Bunun da, sürüp giden demokrasi mücadelesini daha da yükseltmekten, bugüne kadar bu mücadeleyi başaramadığımız için bu ülkenin üzerine kara bir kâbus gibi çökmüş bulunan sağ iktidarlar devrini ilelebet kapatmaktan geçtiğini biliyoruz. Halkın iktidarını kurabilmeyi başardığımız gün, en temel hak olan “güvenli ve sağlıklı bir toplumda üretenlerin ulusal refahtan en yüksek payı aldığını, eğitim ve sağlık gibi hizmetlerin parasız sağlandığını, bilimden her alanda azami ölçüde yararlanıldığını” göreceğiz.
∗∗∗
Oysa bugün, bırakın en temel önlemlerin alınmasını, bunların anaokulundan başlayarak her düzeyde eğitim kurumlarında öğretilmesinin bile önünü tıkayan bir faşist zihniyetle karşı karşıyayız. Daha 4 -5 yaşlarından başlayarak çocuklarımıza bilimsel bilgiyi değil, hurafelerin öğretilmesini esas alan bir eğitim sistemini dayatan, okullarda bilimin değil, yabancı bir dilde dua ve surelerin öğretilmesine öncelik tanıyan, “fiziğin değil fıkıhın” öğretilmesi amacıyla hacıları hocaları “eğitimci kılığında” okullara sokan bir yönetim anlayışı, “facia-felaket görünümünde toplu katliamların” davetçisi durumundadır.
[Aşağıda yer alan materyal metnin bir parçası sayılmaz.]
(* ===== verification/NgxQueue.v ===== *)
(** * Queues (nginx core, [ngx_queue.h] and [ngx_queue.c])

    Circular doubly linked lists on a memory of links.  The macros and functions
    are translated with their assignments; following or setting a link of a node
    that is not there is undefined ([None]).  [queue m h l] says that the memory
    holds at [h] the queue of the nodes [l]; every operation is shown to be the
    one on lists. *)

From stdpp Require Import gmap.
From S2P Require Import Prelude NgxCompare.

(** ** Memory *)

(** [ngx_queue_t]. *)
Record qnode := QNode {
  q_prev : Z;
  q_next : Z;
}.

Abbreviation qmem := (gmap Z qnode).

Definition get_next (q : Z) (m : qmem) : option Z := q_next <$> m !! q.
Definition get_prev (q : Z) (m : qmem) : option Z := q_prev <$> m !! q.

Definition set_next (q v : Z) (m : qmem) : option qmem :=
  match m !! q with Some n => Some (<[q := QNode n.(q_prev) v]> m) | None => None end.
Definition set_prev (q v : Z) (m : qmem) : option qmem :=
  match m !! q with Some n => Some (<[q := QNode v n.(q_next)]> m) | None => None end.

(** ** The macros *)

Definition ngx_queue_init (q : Z) (m : qmem) : option qmem :=
  m ← set_prev q q m;
  set_next q q m.

Definition ngx_queue_empty (h : Z) (m : qmem) : option bool :=
  p ← get_prev h m;
  Some (h =? p).

Definition ngx_queue_insert_head (h x : Z) (m : qmem) : option qmem :=
  n ← get_next h m;
  m ← set_next x n m;
  xn ← get_next x m;
  m ← set_prev xn x m;
  m ← set_prev x h m;
  set_next h x m.

Definition ngx_queue_insert_after := ngx_queue_insert_head.

Definition ngx_queue_insert_tail (h x : Z) (m : qmem) : option qmem :=
  p ← get_prev h m;
  m ← set_prev x p m;
  xp ← get_prev x m;
  m ← set_next xp x m;
  m ← set_next x h m;
  set_prev h x m.

Definition ngx_queue_head := get_next.
Definition ngx_queue_last := get_prev.

(** Without the assignments of a debug build. *)
Definition ngx_queue_remove (x : Z) (m : qmem) : option qmem :=
  n ← get_next x m;
  p ← get_prev x m;
  m ← set_prev n p m;
  p ← get_prev x m;
  n ← get_next x m;
  set_next p n m.

Definition ngx_queue_split (h q n : Z) (m : qmem) : option qmem :=
  p ← get_prev h m;
  m ← set_prev n p m;
  np ← get_prev n m;
  m ← set_next np n m;
  m ← set_next n q m;
  p ← get_prev q m;
  m ← set_prev h p m;
  hp ← get_prev h m;
  m ← set_next hp h m;
  set_prev q n m.

Definition ngx_queue_add (h n : Z) (m : qmem) : option qmem :=
  hp ← get_prev h m;
  nn ← get_next n m;
  m ← set_next hp nn m;
  nn ← get_next n m;
  hp ← get_prev h m;
  m ← set_prev nn hp m;
  np ← get_prev n m;
  m ← set_prev h np m;
  hp ← get_prev h m;
  set_next hp h m.

(** ** The functions *)

Fixpoint middle_loop (fuel : nat) (queue middle next : Z) (m : qmem) : option Z :=
  match fuel with
  | O => None
  | S fuel =>
      middle ← get_next middle m;
      next ← get_next next m;
      last ← ngx_queue_last queue m;
      if next =? last then Some middle
      else
        next ← get_next next m;
        if next =? last then Some middle else middle_loop fuel queue middle next m
  end.

Definition ngx_queue_middle (queue : Z) (m : qmem) : option Z :=
  middle ← ngx_queue_head queue m;
  last ← ngx_queue_last queue m;
  if middle =? last then Some middle
  else
    next ← ngx_queue_head queue m;
    middle_loop (size m) queue middle next m.

Section sort.
Context (cmp : Z -> Z -> Z).

(** The inner loop, back from [prev] to where [q] goes. *)
Fixpoint place_loop (fuel : nat) (queue prev q : Z) (m : qmem) : option Z :=
  match fuel with
  | O => None
  | S fuel =>
      if cmp prev q <=? 0 then Some prev
      else
        prev ← get_prev prev m;
        if prev =? queue then Some prev else place_loop fuel queue prev q m
  end.

Fixpoint queue_sort_loop (fuel : nat) (queue q : Z) (m : qmem) : option qmem :=
  match fuel with
  | O => None
  | S fuel =>
      if q =? queue then Some m
      else
        prev ← get_prev q m;
        next ← get_next q m;
        m ← ngx_queue_remove q m;
        prev ← place_loop (size m) queue prev q m;
        m ← ngx_queue_insert_after prev q m;
        queue_sort_loop fuel queue next m
  end.

Definition ngx_queue_sort (queue : Z) (m : qmem) : option qmem :=
  q ← ngx_queue_head queue m;
  last ← ngx_queue_last queue m;
  if q =? last then Some m
  else
    q ← get_next q m;
    queue_sort_loop (S (size m)) queue q m.
End sort.

(** ** What the memory holds *)

(** From [a] through [l] to [b]. *)
Fixpoint chain (m : qmem) (a : Z) (l : list Z) (b : Z) : Prop :=
  match l with
  | [] => get_next a m = Some b /\ get_prev b m = Some a
  | x :: l => get_next a m = Some x /\ get_prev x m = Some a /\ chain m x l b
  end.

Definition queue (m : qmem) (h : Z) (l : list Z) : Prop := NoDup (h :: l) /\ chain m h l h.

Lemma get_prev_dom q m p : get_prev q m = Some p -> q ∈ dom m.
Proof. unfold get_prev. intros H. apply elem_of_dom. destruct (m !! q); [by eexists|done]. Qed.

Lemma get_next_dom q m p : get_next q m = Some p -> q ∈ dom m.
Proof. unfold get_next. intros H. apply elem_of_dom. destruct (m !! q); [by eexists|done]. Qed.

Lemma set_next_spec q v m : q ∈ dom m -> exists m', set_next q v m = Some m' /\
  (forall x, get_next x m' = if x =? q then Some v else get_next x m) /\ (forall x, get_prev x m' = get_prev x m) /\ dom m' = dom m.
Proof.
  rewrite elem_of_dom. intros [n Hn]. unfold set_next. rewrite Hn. eexists. split; [done|]. split; [|split].
  - intros x. unfold get_next. destruct (Z.eqb_spec x q) as [->|Hx]; [by rewrite lookup_insert_eq|by rewrite lookup_insert_ne].
  - intros x. unfold get_prev. destruct (decide (q = x)) as [->|Hx]; [by rewrite lookup_insert_eq, Hn|by rewrite lookup_insert_ne].
  - rewrite dom_insert_L. apply elem_of_dom_2 in Hn. set_solver.
Qed.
Bir yandan da devletin, sorumluluğu asla üstlenmeyen, hep başkalarını suçlu göstermeye çalışan, suçlu olduğu açıkça ortada olsa bile kamu görevlilerinin sorgulanmasına ya da yargılanmasına bile izin vermeyen bir sağ ve sığ kafalı devletin de teşhir edilmesi vazifesi önümüzdedir.
Demokrasilerde, yönetenlerin hesap verebilirlik anlayışıyla çalışması ilkesi esastır. Bu, demokrasinin asli şartlarından biridir.
Basının, yazılı ya da elektronik haber alma ve yayma mecralarının ya iktidara bağımlı hale getirilmesi ya da muhalif olanların sesinin her türlü yola başvurularak kısılmaya çalışılmasının nedeni de budur. Bunca gazeteci neden ya hapiste ya baskı ve tehdit altında ya da işsiz bırakılarak saf dışı edilmek istenmektedir?
Siyasetçilerin, üstelik sadece sol-sosyalist cenahtan değil, iktidarın icraatını eleştiren sağcı hatta faşist siyasetçilerin bile ya aforoz edilmek ya da hapse atılmak suretiyle, şantaj ve tehditle, parayla susturulmak istenmesinin nedeni de bu değil midir?
İşte, bütün bu “baskı paketi”, ekonomik ve sosyal tüm sorunların, adaletsizliğin eşitsizliğin, yoksulluğun, sefaletin sorumlusu olduğu gibi, önlenebilir felaketler için bir önlem alınmamasının o yüzden de adeta taammüden ya da olası kast suretiyle işlenen toplu cinayetlerin sorumlusudur.
6 Şubat’ı da 17 Ağustos’u da, Soma’yı da, Ermenek’i de, Çorlu’yu da, orman yangınlarını da, Ankara Gar ve Suruç katliamlarını da, Roboski’yi de hep bu gözlükle değerlendirir ve çarenin bu topraklara bir an önce demokrasinin gelmesi için var gücümüzle kitlesel ve kol kola mücadele olduğunu kitleye kavratırsak, işte o gün “yırttığımızın günüdür.”